0:45 Could theoretically if it were to move to the front
0:47 be needing a return much quicker.
0:49 So let's look at how this appears from the outside.
0:52 So a request 1 comes in and it takes about that long
0:57 for the response.
0:58 But during that time request 2 came in and now
1:01 before it could even get processed we have to wait
1:03 for most of 1.
1:05 So that's actually worse because we're not scaling.
1:09 Okay, we can't do as much concurrently.
1:11 And finally if we look at 3, 3 is really bad.
1:14 So 3 came in almost the same time as 1 started
1:18 but because the two longer requests were
1:20 queued up in front of it, it took about five times
1:24 four times as long as the request should of taken
1:27 for it to respond because this system was all clogged up.

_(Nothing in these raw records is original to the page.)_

(** One trigger changed, one new, one gone. *)
Definition new_triggers : list TriggerInfo.t := [named_trigger %"audit" %"UPDATE"; named_trigger %"fresh" %"INSERT"].
Definition old_triggers : list TriggerInfo.t := [named_trigger %"stale" %"DELETE"; named_trigger %"audit" %"INSERT"].

Lemma new_triggers_distinct : NoDup (map TriggerInfo.name new_triggers).
Proof. apply NoDup_cons. split; [by intros ?%list_elem_of_singleton | apply NoDup_singleton]. Qed.

Lemma old_triggers_distinct : NoDup (map TriggerInfo.name old_triggers).
Proof. apply NoDup_cons. split; [by intros ?%list_elem_of_singleton | apply NoDup_singleton]. Qed.

Lemma object_diffs_witness :
  map ObjectDiff.diff_type (diff_triggers new_triggers old_triggers) = [%"modified"; %"added"; %"removed"]
  /\ exists m, obey_all TriggerInfo.name TriggerInfo.name (store TriggerInfo.name old_triggers) (diff_triggers new_triggers old_triggers) = Some m
    /\ forall k, same_on same_trigger (store TriggerInfo.name new_triggers !! k) (m !! k).
Proof.
  split; [vm_compute; reflexivity | ]. destruct object_diffs_patch_the_target as [Ht _].
  exact (Ht new_triggers old_triggers new_triggers_distinct old_triggers_distinct).
Defined.

(** Two triggers with different bodies count as equal. *)
Example trigger_bodies_are_not_compared :
  diff_triggers [audit_trigger %"INSERT" (Some %"INSERT INTO log VALUES (1)")]
    [audit_trigger %"INSERT" (Some %"DELETE FROM log")] = [].
Proof. vm_compute. reflexivity. Qed.
Definition access_profile : DdlDialectProfile.t :=
  {|
    DdlDialectProfile.database_type := Access; DdlDialectProfile.quote := DoubleQuote;
    DdlDialectProfile.auto_inc := ReplaceTypeWith %"COUNTER"; DdlDialectProfile.supports_display_width := false;
    DdlDialectProfile.requires_explicit_varchar_length := false; DdlDialectProfile.max_varchar_len := Some 255%N;
    DdlDialectProfile.inline_column_comment := false; DdlDialectProfile.foreign_keys_inline_in_create := false;
    DdlDialectProfile.drop_index_uses_on_table := false; DdlDialectProfile.drop_fk_as_foreign_key := false;
    DdlDialectProfile.drop_table_supports_cascade := false; DdlDialectProfile.drop_table_supports_if_exists := false;
    DdlDialectProfile.index_type_placement := NoIndexType; DdlDialectProfile.index_supports_include := false;
    DdlDialectProfile.index_supports_filter := false; DdlDialectProfile.index_supports_comment := false;
    DdlDialectProfile.table_comment_via_alter := false; DdlDialectProfile.column_comment_via_modify_only := false;
    DdlDialectProfile.comment_ddl := GenericComment; DdlDialectProfile.trigger_template := GenericRowBody;
    DdlDialectProfile.rename_column := RenameColumn; DdlDialectProfile.column_ddl := GenericColumnDdl;
    DdlDialectProfile.alter_uses_modify_column := false; DdlDialectProfile.add_column_uses_column_keyword := true;
    DdlDialectProfile.modify_column_uses_column_keyword := true; DdlDialectProfile.parenthesized_alter_column_clause := false;
    DdlDialectProfile.column_default_precedes_not_null := false; DdlDialectProfile.alter_batches_clauses := false;
    DdlDialectProfile.prefers_native_source_ddl := false; DdlDialectProfile.grant_uses_mysql_user_syntax := false;
    DdlDialectProfile.warn_fk_needs_table_rebuild := false; DdlDialectProfile.create_table_if_not_exists := false;
    DdlDialectProfile.create_index_if_not_exists := false; DdlDialectProfile.create_function_or_replace := false;
    DdlDialectProfile.supports_function_ddl := false; DdlDialectProfile.supports_sequence_ddl := false;
    DdlDialectProfile.supports_rule_ddl := false; DdlDialectProfile.supports_owner_ddl := false;
    DdlDialectProfile.function_create_template := None; DdlDialectProfile.function_drop_template := None;
    DdlDialectProfile.sequence_create_template := None; DdlDialectProfile.sequence_alter_template := None;
    DdlDialectProfile.sequence_drop_template := None; DdlDialectProfile.rule_drop_template := None;
    DdlDialectProfile.owner_alter_template := None; DdlDialectProfile.drop_table_template := DROP_TABLE;
    DdlDialectProfile.lock_timeout_sql := None; DdlDialectProfile.type_map := ACCESS_TYPE_MAP
  |}.

Definition h2_profile : DdlDialectProfile.t :=
  {|
    DdlDialectProfile.database_type := H2; DdlDialectProfile.quote := DoubleQuote; DdlDialectProfile.auto_inc := NoAutoInc;
    DdlDialectProfile.supports_display_width := false; DdlDialectProfile.requires_explicit_varchar_length := false;
    DdlDialectProfile.max_varchar_len := None; DdlDialectProfile.inline_column_comment := false;
    DdlDialectProfile.foreign_keys_inline_in_create := false; DdlDialectProfile.drop_index_uses_on_table := false;
    DdlDialectProfile.drop_fk_as_foreign_key := false; DdlDialectProfile.drop_table_supports_cascade := false;
    DdlDialectProfile.drop_table_supports_if_exists := true; DdlDialectProfile.index_type_placement := NoIndexType;
    DdlDialectProfile.index_supports_include := false; DdlDialectProfile.index_supports_filter := false;
    DdlDialectProfile.index_supports_comment := false; DdlDialectProfile.table_comment_via_alter := false;
    DdlDialectProfile.column_comment_via_modify_only := false; DdlDialectProfile.comment_ddl := GenericComment;
    DdlDialectProfile.trigger_template := GenericRowBody; DdlDialectProfile.rename_column := AlterColumnRenameTo;
    DdlDialectProfile.column_ddl := GenericColumnDdl; DdlDialectProfile.alter_uses_modify_column := false;
    DdlDialectProfile.add_column_uses_column_keyword := true; DdlDialectProfile.modify_column_uses_column_keyword := true;
    DdlDialectProfile.parenthesized_alter_column_clause := false; DdlDialectProfile.column_default_precedes_not_null := false;
    DdlDialectProfile.alter_batches_clauses := false; DdlDialectProfile.prefers_native_source_ddl := false;
    DdlDialectProfile.grant_uses_mysql_user_syntax := false; DdlDialectProfile.warn_fk_needs_table_rebuild := false;
    DdlDialectProfile.create_table_if_not_exists := false; DdlDialectProfile.create_index_if_not_exists := false;
    DdlDialectProfile.create_function_or_replace := false; DdlDialectProfile.supports_function_ddl := false;
    DdlDialectProfile.supports_sequence_ddl := false; DdlDialectProfile.supports_rule_ddl := false;
    DdlDialectProfile.supports_owner_ddl := false; DdlDialectProfile.function_create_template := None;
    DdlDialectProfile.function_drop_template := None; DdlDialectProfile.sequence_create_template := None;
    DdlDialectProfile.sequence_alter_template := None; DdlDialectProfile.sequence_drop_template := None;
    DdlDialectProfile.rule_drop_template := None; DdlDialectProfile.owner_alter_template := None;
    DdlDialectProfile.drop_table_template := DROP_TABLE; DdlDialectProfile.lock_timeout_sql := None; DdlDialectProfile.type_map := []
  |}.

1:30 Now let's zoom into one of these requests
1:32 into request 1 and if we look deep inside of it
1:36 we can break it down into two different operations.

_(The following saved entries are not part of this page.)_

(* ===== verification/Identifiers.v ===== *)
(** * Identifiers: quoting and qualifying names
      ([dbx-sql-dialect/identifiers.rs], [capabilities.rs]).

    How a table or column name is written for each database, with its schema,
    database or catalog in front.  The percent encoding of linked-server schemas
    (class [PercentDecode]) and the letters outside ASCII (class [LetterTable]) are
    parameters. *)

From stdpp Require Import list.
From S2P Require Import Prelude DbTypes WriteClass SchemaTypes ViewDdl DdlProfile.

(** [percent_decode_str(value).decode_utf8().ok()]. *)
Class PercentDecode := { percent_decode : text -> option text }.

(** [char::is_alphabetic] outside ASCII. *)
Class LetterTable := { nonascii_alphabetic : char -> bool }.

Definition is_alphabetic `{LetterTable} (c : char) : bool :=
  if (c <? 128)%N then is_ascii_alphabetic c else nonascii_alphabetic c.

(** ** Capabilities *)

Inductive TablePaginationStrategy : Set :=
  LimitOffset | FetchFirst | Db2FetchFirst | SqlServerTop | IrisTop | InformixFirst | FirebirdRows | Rownum | QuestDbLimit
| Unbounded | AgentMaxRows.

Inductive PaginationContext : Set := TablePreview | BoundedRead | UserQuery.

Definition SCHEMA_AWARE : list DatabaseType :=
  [
   Postgres; SqlServer; Oracle; Redshift; Dameng; Gaussdb; Kwdb; Kingbase; Highgo; Uxdb; Gbase8c; Vastbase; Yashandb; Oscar;
   Databricks; SapHana; Teradata; Vertica; Exasol; OpenGauss; OceanbaseOracle; Gbase; Gbase8s; Databend; Jdbc; H2; Snowflake;
   Trino; PrestoSql; Hive; Kyuubi; Impala; Argo; Transwarp; Spark; Db2; Informix; Tdengine; Xugu; Sqlite; DuckDb; Iris; Spanner].

Definition is_schema_aware (database_type : DatabaseType) : bool := db_in database_type SCHEMA_AWARE.

Definition uses_fetch_first (database_type : DatabaseType) : bool := db_in database_type [Oracle; Dameng; Db2].

Definition opt_in (database_type : option DatabaseType) (l : list DatabaseType) : bool :=
  match database_type with Some db => db_in db l | None => false end.

Definition uses_oracle_row_id (database_type : option DatabaseType) : bool := opt_in database_type [Oracle; OceanbaseOracle].
Definition uses_xugu_row_id (database_type : option DatabaseType) : bool := opt_in database_type [Xugu].
Definition uses_postgres_ctid (database_type : option DatabaseType) : bool := opt_in database_type [Postgres].
Definition uses_synthetic_row_id (database_type : option DatabaseType) : bool :=
  uses_oracle_row_id database_type || uses_xugu_row_id database_type || uses_postgres_ctid database_type.
Definition uses_single_row_insert_statements (database_type : DatabaseType) : bool := db_in database_type [Oracle; OceanbaseOracle].

Definition pagination_strategy (database_type : option DatabaseType) (context : PaginationContext) : TablePaginationStrategy :=
  if opt_in database_type [Jdbc] then AgentMaxRows
  else if opt_in database_type [Cassandra] && match context with TablePreview | UserQuery => true | _ => false end then AgentMaxRows
  else if opt_in database_type [Oracle] then Rownum
  else if opt_in database_type [Oscar] then
    match context with TablePreview => LimitOffset | BoundedRead => Rownum | UserQuery => Unbounded end
  else if opt_in database_type [Dameng] then Rownum
  else if opt_in database_type [Db2] then Db2FetchFirst
  else if opt_in database_type [SqlServer] then SqlServerTop
  else if opt_in database_type [Iris] then IrisTop
  else if opt_in database_type [Informix; Gbase8s] then InformixFirst
  else if opt_in database_type [Firebird] then FirebirdRows
  else if opt_in database_type [OceanbaseOracle] then Rownum
  else if opt_in database_type [Questdb] then QuestDbLimit
  else LimitOffset.

Definition table_pagination_strategy (database_type : option DatabaseType) : TablePaginationStrategy :=
  pagination_strategy database_type TablePreview.

(** A first character and the characters after it. *)
Definition spelled (first next : char -> bool) (name : text) : bool :=
  match name with [] => false | c :: rest => first c && forallb next rest end.

Definition is_simple_informix_identifier (name : text) : bool :=
  spelled (fun c => is_ascii_alphabetic c || (c =? under)%N)
    (fun c => is_ascii_alphanumeric c || (c =? under)%N || (c =? dollar)%N) name.

(** [usize] additions, in a build with overflow checks or without. *)
Definition usize_add (overflow_checks : bool) (a b : N) : outcome N :=
  let s := (a + b)%N in
  if (s <=? 18446744073709551615)%N then Returns s
  else if overflow_checks then Panics else Returns (s mod 18446744073709551616)%N.

Definition show_N (n : N) : text := show_Z (Z.of_N n).

Definition firebird_rows_clause (overflow_checks : bool) (limit offset : N) : outcome text :=
  if (0 <? offset)%N then
    do start <- usize_add overflow_checks offset 1;
    do end_ <- usize_add overflow_checks offset limit;
    Returns (%"ROWS " ++ show_N start ++ %" TO " ++ show_N end_)
  else Returns (%"ROWS " ++ show_N limit).

(** ** Quoting *)

Definition BACKTICK_ENGINES : list DatabaseType :=
  [
   Mysql; ClickHouse; Doris; Goldendb; StarRocks; ManticoreSearch; Hive; Kyuubi; Impala; Argo; Transwarp; Spark; Databricks;
   Databend; Tdengine; Access; Bigquery; Spanner; Questdb; Neo4j; Nebula].

Definition uses_backtick_identifier_quoting (database_type : option DatabaseType) : bool := opt_in database_type BACKTICK_ENGINES.

(** [name.replace(quote, quote + quote)] between two quotes. *)
Definition quoted_with (quote name : text) : text := quote ++ replace quote (quote ++ quote) name ++ quote.

Definition is_explicitly_quoted_identifier (name : text) : bool :=
  (2 <=? byte_len name)%N
  && ((starts_with [dquote] name && ends_with [dquote] name) || (starts_with [backtick] name && ends_with [backtick] name)
      || (starts_with [lbracket] name && ends_with [rbracket] name)).

Definition is_simple_lower_identifier (name : text) : bool :=
  spelled (fun c => (c =? under)%N || is_ascii_lowercase c)
    (fun c => (c =? under)%N || (c =? dollar)%N || is_ascii_lowercase c || is_ascii_digit c) name.

Definition is_simple_unquoted_identifier (name : text) : bool :=
  spelled (fun c => (c =? under)%N || is_ascii_alphabetic c)
    (fun c => (c =? under)%N || (c =? dollar)%N || is_ascii_alphanumeric c) name.

Definition POSTGRES_RESERVED : list text :=
  [
   %"all"; %"analyse"; %"analyze"; %"and"; %"any"; %"array"; %"as"; %"asc"; %"asymmetric"; %"authorization"; %"binary"; %"both";
   %"case"; %"cast"; %"check"; %"collate"; %"collation"; %"column"; %"concurrently"; %"constraint"; %"create"; %"cross";
   %"current_catalog"; %"current_date"; %"current_role"; %"current_schema"; %"current_time"; %"current_timestamp";
   %"current_user"; %"default"; %"deferrable"; %"desc"; %"distinct"; %"do"; %"else"; %"end"; %"except"; %"false"; %"fetch";
   %"for"; %"foreign"; %"freeze"; %"from"; %"full"; %"grant"; %"group"; %"having"; %"ilike"; %"in"; %"initially"; %"inner";
   %"intersect"; %"into"; %"is"; %"isnull"; %"join"; %"lateral"; %"leading"; %"left"; %"like"; %"limit"; %"localtime";
   %"localtimestamp"; %"natural"; %"not"; %"notnull"; %"null"; %"offset"; %"on"; %"only"; %"or"; %"order"; %"outer"; %"overlaps";
   %"placing"; %"primary"; %"references"; %"returning"; %"right"; %"select"; %"session_user"; %"similar"; %"some"; %"symmetric";
   %"system_user"; %"table"; %"tablesample"; %"then"; %"to"; %"trailing"; %"true"; %"union"; %"unique"; %"user"; %"using";
   %"variadic"; %"verbose"; %"when"; %"where"; %"window"; %"with"].

Definition is_postgres_reserved_identifier (name : text) : bool := text_in name POSTGRES_RESERVED.

Definition MYSQL_ONLY_RESERVED : list text :=
  [
   %"accessible"; %"auto_increment"; %"change"; %"database"; %"databases"; %"delayed"; %"describe"; %"div"; %"dual"; %"enclosed";
   %"escaped"; %"explain"; %"force"; %"fulltext"; %"high_priority"; %"ignore"; %"index"; %"infile"; %"key"; %"keys"; %"kill";
   %"linear"; %"lines"; %"load"; %"lock"; %"low_priority"; %"master_ssl_verify_server_cert"; %"maxvalue"; %"mediumint"; %"mod";
   %"no_write_to_binlog"; %"optimize"; %"optionally"; %"outfile"; %"partition"; %"purge"; %"range"; %"read_write"; %"regexp";
   %"release"; %"rename"; %"replace"; %"require"; %"rlike"; %"schema"; %"schemas"; %"separator"; %"show"; %"spatial";
   %"sql_big_result"; %"sql_calc_found_rows"; %"sql_small_result"; %"ssl"; %"starting"; %"straight_join"; %"terminated";
   %"tinyint"; %"unlock"; %"unsigned"; %"use"; %"utc_date"; %"utc_time"; %"utc_timestamp"; %"values"; %"varbinary"; %"varchar";
   %"write"; %"xor"; %"zerofill"].

Definition is_mysql_only_reserved_identifier (name : text) : bool := text_in name MYSQL_ONLY_RESERVED.

(** Nebula escapes backslashes and backticks with a backslash. *)
Definition escape_nebula (name : text) : text :=
  name ≫= fun c => if (c =? bslash)%N then [bslash; bslash] else if (c =? backtick)%N then [bslash; backtick] else [c].

Definition quote_table_identifier (database_type : option DatabaseType) (name : text) : text :=
  if opt_in database_type [Gaussdb; OpenGauss] && is_explicitly_quoted_identifier name then name
  else if opt_in database_type [Iotdb; Salesforce; Jdbc] then name
  else if opt_in database_type [Nebula] then backtick :: escape_nebula name ++ [backtick]
  else if uses_backtick_identifier_quoting database_type then delimited backtick backtick name
  else if opt_in database_type [Informix; Gbase8s; Sundb] && is_simple_informix_identifier name then name
  else if opt_in database_type [SqlServer] then delimited lbracket rbracket name
  else delimited dquote dquote name.

(** [quote.map(str::trim).filter(|q| !q.is_empty())]. *)
Definition non_blank (s : option text) : option text :=
  v ← s; if is_empty (trim v) then None else Some (trim v).

Section Letters.

Context `{LetterTable} `{CharTable}.

Definition quote_iris_identifier (name : text) (identifier_quote : option text) : text :=
  let ordinary :=
    spelled (fun c => (c =? under)%N || (c =? 37)%N || is_alphabetic c) (fun c => (c =? under)%N || is_alphanumeric c) name in
  if ordinary then name else quoted_with (default [dquote] (non_blank identifier_quote)) name.

End Letters.

Definition quote_gaussdb_jdbc_identifier (name identifier_quote : text) : text :=
  if is_explicitly_quoted_identifier name then name
  else
    let quote := trim identifier_quote in
    if is_empty quote then name
    else
      let requires_quote :=
        negb (is_simple_lower_identifier name) || is_postgres_reserved_identifier name
        || (text_eqb quote [backtick] && is_mysql_only_reserved_identifier name) in
      if negb requires_quote then name else quoted_with quote name.

Definition quote_transfer_identifier (name : text) (database_type : DatabaseType) : text :=
  if db_in database_type [Mysql; ClickHouse; Doris; StarRocks; Hive; Kyuubi; Impala; Argo; Transwarp; Spark; Questdb]
  then delimited backtick backtick name
  else if db_in database_type [SqlServer] then delimited lbracket rbracket name
  else delimited dquote dquote name.

Definition transfer_column_identifier (name : text) (database_type : DatabaseType) (quote_target_column_names : bool) : text :=
  if quote_target_column_names || negb (db_in database_type [Gaussdb; OpenGauss]) || negb (is_simple_unquoted_identifier name)
     || is_postgres_reserved_identifier (lower name)
  then quote_transfer_identifier name database_type else name.

Definition normalize_where_input (where_input : option text) : text :=
  let trimmed := trim (trim_end_matches semi (trim (or_default where_input))) in
  if eq_ignore_ascii_case (take 5 trimmed) %"where" then trim (drop 5 trimmed) else trimmed.

(** ** Qualified names *)

Definition dot : text := %".".

Definition SQLSERVER_LINKED_SCHEMA_PREFIX : text := %"__dbx_sqlserver_linked__:".

Record SqlServerLinkedSchemaRef : Set := mk_linked { server : text; catalog : text; linked_schema : text }.

Section Qualified.

Context `{PercentDecode}.

Definition parse_sqlserver_linked_schema_ref (schema : text) : option SqlServerLinkedSchemaRef :=
  if starts_with SQLSERVER_LINKED_SCHEMA_PREFIX schema then
    match split_at (N.eqb 124%N) (drop (length SQLSERVER_LINKED_SCHEMA_PREFIX) schema) with
    | s :: c :: n :: rest =>
        server ← percent_decode s;
        catalog ← percent_decode c;
        schema ← percent_decode n;
        if negb (is_empty rest) || is_empty (trim server) || is_empty (trim catalog) || is_empty (trim schema) then None
        else Some (mk_linked server catalog schema)
    | _ => None
    end
  else None.

Definition sqlserver_linked_table_name (linked : SqlServerLinkedSchemaRef) (table_name : text) : text :=
  join dot (map (quote_table_identifier (Some SqlServer)) [server linked; catalog linked; linked_schema linked; table_name]).

Definition qualified_table_name (database_type : option DatabaseType) (schema : option text) (table_name : text) : text :=
  if opt_in database_type [Iotdb] then
    let table_name := quote_table_identifier database_type table_name in
    match non_blank schema with
    | Some schema =>
        if text_eqb table_name schema || starts_with (schema ++ dot) table_name then table_name
        else quote_table_identifier database_type schema ++ dot ++ table_name
    | None => table_name
    end
  else
    let supports_qualifier :=
      (match database_type with Some db => is_schema_aware db | None => false end && negb (opt_in database_type [Gbase8s]))
      || opt_in database_type [Mysql; Goldendb; StarRocks; Doris] in
    match schema with
    | Some s =>
        if supports_qualifier && negb (opt_in database_type [Jdbc]) && negb (is_empty (trim s)) then
          match (if opt_in database_type [SqlServer] then parse_sqlserver_linked_schema_ref s else None) with
          | Some linked => sqlserver_linked_table_name linked table_name
          | None => quote_table_identifier database_type s ++ dot ++ quote_table_identifier database_type table_name
          end
        else quote_table_identifier database_type table_name
    | None => quote_table_identifier database_type table_name
    end.

Definition qualified_table_name_with_catalog (database_type : option DatabaseType) (catalog schema database : option text) (table_name : text)
    : text :=
  let q := quote_table_identifier database_type in
  let catalog := non_blank catalog in
  if opt_in database_type [Databricks] then
    let catalog := match catalog with Some c => Some c | None => non_blank database end in
    let schema := non_blank schema in
    match catalog, schema with
    | Some catalog, Some schema => q catalog ++ dot ++ q schema ++ dot ++ q table_name
    | _, _ => qualified_table_name database_type schema table_name
    end
  else
    match catalog with
    | Some catalog =>
        if opt_in database_type [SqlServer] then q catalog ++ dot ++ qualified_table_name database_type schema table_name
        else if opt_in database_type [Doris; StarRocks] && negb (text_eqb catalog %"internal") then
          let middle := match non_blank schema with Some s => Some s | None => non_blank database end in
          q catalog ++ dot ++ match middle with Some m => q m ++ dot ++ q table_name | None => q table_name end
        else qualified_table_name database_type schema table_name
    | None => qualified_table_name database_type schema table_name
    end.

End Qualified.

Definition qualified_transfer_table (table_name schema : text) (database_type : DatabaseType) (catalog : option text) : text :=
  let q := fun n => quote_transfer_identifier n database_type in
  match catalog with
  | Some catalog => q catalog ++ dot ++ q schema ++ dot ++ q table_name
  | None =>
      if is_empty schema || db_in database_type [Mysql; MongoDb; Questdb] then q table_name
      else q schema ++ dot ++ q table_name
  end.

1:39 We have a little bit of framework code
1:41 I'm just going to call that framework because
1:42 you can't control that, you can't do much with that, right.
1:44 This is the system actually receiving the socket data
1:48 creating the request response objects, things like that.
1:50 And then right at the beginning
1:52 maybe the first thing we want to do is say
1:54 I would like to find out what user's logged in
1:57 making this request.
1:58 So when I go to the database, I want to get
2:00 we'll maybe get a user ID or some kind of cookie
2:03 from their request and I'm going to use that cookie
2:05 to retrieve the actual object that represents this user.
2:08 Then maybe that user wants to list, say their courses.
2:12 So then we're going to do a little bit of code
2:14 to figure out what we're going to do there.
2:15 Okay, if the user's not None and we're going to make
2:18 this other database call
2:20 and that database call might take even longer
2:22 in terms of more data.
2:23 And then that response comes back.
2:25 We do a little bit of work to prepare it
2:26 we pass off to the framework template
2:29 and then we just hand it off to the web framework.
2:32 So this request took a long time but if you look
2:34 why it took a long time, it's mostly not because
2:38 it's busy doing something.
2:39 It's because it's busy waiting.
2:41 And when you think about web systems, websites
2:44 web servers and so on, they're often
2:47 waiting on something else.
2:49 Waiting on a web API they're calling
2:51 waiting on a database, waiting on the file system.
2:54 There's just a lot of waiting. Dr. Seuss would be proud.
2:57 Because this code is synchronous, we can't do anything else.
3:00 I mean theoretically, if we had a way to say
3:03 well we're just waiting on the database
3:04 go do something else, that would be great. But we don't.
3:07 We're writing synchronous codes, so we call this function
3:10 call the database query function
3:11 and we just block 'til it responds.
3:14 Even in the threaded mode, that is a tied up thread
3:18 over in the web worker process so this is not great.
3:22 This is why our scalability hurts.
3:24 If we could find a way to process request 2
3:27 and request 3 while we're waiting on the database
3:29 in these red zones, we could really ramp up our scalability.